One of the worst, most damaging, most incredibly false stereotypes of people on the autism spectrum is that they lack empathy. This is absolutely untrue in the sense that most people mean it; most people on the spectrum are at least as empathetic as neurotypical people, if not more so. We just don’t know how to express it in ways that most people understand. Scientists measure our ability to manifest emotion in socially appropriate ways and, even knowing that difficulties in learning social cues is one of the major signs of the disorder, assume that a lack of social cues implies a lack of emotion. And then to add insult to injury, scientists dismiss out of hand the testimony and critique of people who actually have an autism spectrum disorder. Rachel Cohen-Rottenberg does an excellent job of refuting the stereotype and explaining her own empathy/emotional responses as a person with Autism. I highly recommend it: go read!
My own experience is similar. I am highly empathetic. Part of my job is to visit people who are ill or injured. Obviously, you have to connect with them, but my supervisor says I get too emotionally affected by/invested in them.
This is true in other places in my life, too. For example, I don’t enjoy watching comedies, because I empathize too much with the characters. I can’t separate myself from them, gain emotional distance. So much comedy is based on uncomfortable or embarrassing things happening to a character and the audience being expected to laugh at it. I can’t; I feel as if I were the person in that predicament. It’s not funny to me, because I empathize too much with the characters.
But expressing that empathy has always been a problem for me, although not so much any more. My natural body language doesn’t express my emotions in ways people not on the spectrum might expect. For example, you know how teenagers are so emotional? The world’s horrible one day, their life is ending, and the next life is awesome? Yeah, that happened to me, but when I was having horrible days no one noticed, and on days when everything was fine, I occasionally had teachers coming up to me to ask me what was wrong. My physical and facial responses to emotion didn’t match what they were looking for. This is a problem when it comes to showing empathy: people don’t always (often don’t, actually) notice the things people on the spectrum do to show empathy, so they assume they don’t feel it.

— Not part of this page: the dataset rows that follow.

(* ===== verification/OrgAccess.v ===== *)
(** * Organization access (lib/auth/org-access.ts, orgs.ts, admin-orgs.ts, server.ts, claims.ts)

    The one gate every organization-scoped surface passes: who the session is, which organizations
    it may address and by which identifiers, its role there, and the organization's single-sign-on
    requirement against the session's own authentication method; with lib/auth/admin.ts
    (isPlatformAdmin) and lib/http.ts (jsonError).

    React's [cache] makes a read repeated within one request answer the same: a request runs as
    [cached request_reads p]. The process-wide single-sign-on cache is a service of its own. *)

From S2P Require Import Prelude JsMap JsString JsSort JsNumber Effects Url QueryStrings Json.
From S2P Require Import Services Routes Access.

#[local] Open Scope Z_scope.

(** ** Services *)
Record org_ident := { org_uuid : string; org_slug : string }.

Record sso_entry := { sso_value : bool; expiresAt : Z }.

#[export] Instance sso_entry_eq_dec : EqDecision sso_entry.
Proof. solve_decision. Defined.

Inductive access_cmd :=
| CookieNames
| OpenServer
| SessionClaims
| SelectMemberships (user : string)
| SelectPlatformAdmin (user : string)
| SelectAllOrgs
| SelectRole (user org : string)
| RpcOrgSsoRequired (org : string)
| SsoCacheGet (org : string)
| SsoCacheSet (org : string) (entry : sso_entry)
| AccessClock.

#[export] Instance access_cmd_eq_dec : EqDecision access_cmd.
Proof. solve_decision. Defined.

(** A membership row carries its organization, normalized from the object or array the client
    types; [null] is [None]. *)
Definition access_ans (c : access_cmd) : Type :=
  match c with
  | CookieNames => list string
  | OpenServer => Thrown + unit
  | SessionClaims => Thrown + db_result json
  | SelectMemberships _ => Thrown + db_result (list (option org_ident))
  | SelectPlatformAdmin _ => Thrown + db_result string
  | SelectAllOrgs => Thrown + db_result (list org_ident)
  | SelectRole _ _ => Thrown + db_result string
  | RpcOrgSsoRequired _ => Thrown + db_result json
  | SsoCacheGet _ => option sso_entry
  | SsoCacheSet _ _ => unit
  | AccessClock => Z
  end.

Definition access_effects : effects := Effects access_cmd access_ans.

#[export] Instance access_effects_eq_dec : EqDecision (cmd access_effects) := access_cmd_eq_dec.

(** What a gated route throws. *)
Inductive app_error :=
| AuthRequiredError (message : string)
| SsoStepUpRequiredError (org slug : string)
| DataSourceError (e : ds_error).

Abbreviation G := (prog access_effects app_error).
Abbreviation ask c := (@call access_effects app_error c).

Definition raise_thrown {E A} (e : Thrown) : prog E app_error A := Throw (DataSourceError (OtherError e)).

Definition raise_error {E A} (message : string) : prog E app_error A := raise_thrown (new_Error message).

Definition answered {E A} (r : Thrown + A) : prog E app_error A :=
  match r with inl e => raise_thrown e | inr x => mret x end.

(** ** lib/auth/claims.ts and lib/auth/server.ts *)
Record AuthenticatedUser := { user_id : string; user_email : option string }.

Definition authenticatedUserFromClaims (claims : json) : option AuthenticatedUser :=
  match present (jget_str claims "sub") with
  | Some sub => Some {| user_id := sub; user_email := jget_str claims "email" |}
  | None => None
  end.

Definition createServerSupabaseClient : G unit := r ← ask OpenServer; answered r.

(** The verified claims of the session, [null] when there are none. *)
Definition getClaims : G (option json) :=
  r ← ask SessionClaims;
  r ← answered r;
  mret (match error r with Some _ => None | None => data r end).

Definition getAuthenticatedUser : G (option AuthenticatedUser) :=
  cookies ← ask CookieNames;
  if negb (hasSupabaseAuthCookie cookies) then mret None
  else
    _ ← createServerSupabaseClient;
    claims ← getClaims;
    mret (claims ≫= authenticatedUserFromClaims).

Definition requireAuthenticatedUser : G AuthenticatedUser :=
  user ← getAuthenticatedUser;
  match user with
  | Some u => mret u
  | None => Throw (AuthRequiredError "Authentication required.")
  end.

(** ** lib/auth/admin.ts *)
Definition isPlatformAdmin : G bool :=
  user ← getAuthenticatedUser;
  match user with
  | None => mret false
  | Some u =>
      _ ← createServerSupabaseClient;
      r ← ask (SelectPlatformAdmin (user_id u));
      r ← answered r;
      match error r with
      | Some e => raise_error ("Unable to verify platform admin status: " +:+ error_message e)
      | None => mret (match data r with Some _ => true | None => false end)
      end
  end.

(** ** lib/auth/orgs.ts *)
Abbreviation AuthorizedOrgIds := (list (string * string)).

(** Slug keys first, then uuid keys. *)
Definition setIdentifierKeys (orgIds : AuthorizedOrgIds) (orgs : list org_ident) : AuthorizedOrgIds :=
  foldl (fun m o => mset m (org_uuid o) (org_uuid o))
    (foldl (fun m o => mset m (org_slug o) (org_uuid o)) orgIds orgs) orgs.

Definition listMembershipOrgIds : G AuthorizedOrgIds :=
  user ← requireAuthenticatedUser;
  _ ← createServerSupabaseClient;
  r ← ask (SelectMemberships (user_id user));
  r ← answered r;
  match error r with
  | Some e => raise_error ("Unable to verify organization membership: " +:+ error_message e)
  | None => mret (setIdentifierKeys [] (omap id (default [] (data r))))
  end.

I remember one incident in particular in high school where a friend of mine was going through a bad breakup, had problems at home, and one day it all came out as we were eating lunch together in the cafeteria. She was crying, sobbing her eyes out. I felt so bad for her, I felt her pain. What did I do? I sat there eating my french fries for a few minutes while I tried to figure out how to comfort her in a way that she would understand, how to express my emotional response to her pain in a way that would support her. It took me a few minutes to figure out that what I needed to do was get out of my chair, walk around the table, and give her a hug. From the outside, I’m sure it looked like I was completely heartless: there my friend was, right across from me, crying her eyes out, and I sat eating french fries. But it wasn’t that I didn’t empathize with her. The problem was simply that I didn’t know how to express that empathy.
In the years since high school, I’ve learned to read social cues a lot better. And I’ve learned to project body language, facial expressions, and tone of voice that match my emotional state and are socially appropriate. Those are skills I can learn. I didn’t have to learn the emotions. Those have always been a part of me.
And people buy into the stereotype, and assume I’m cold and unfeeling.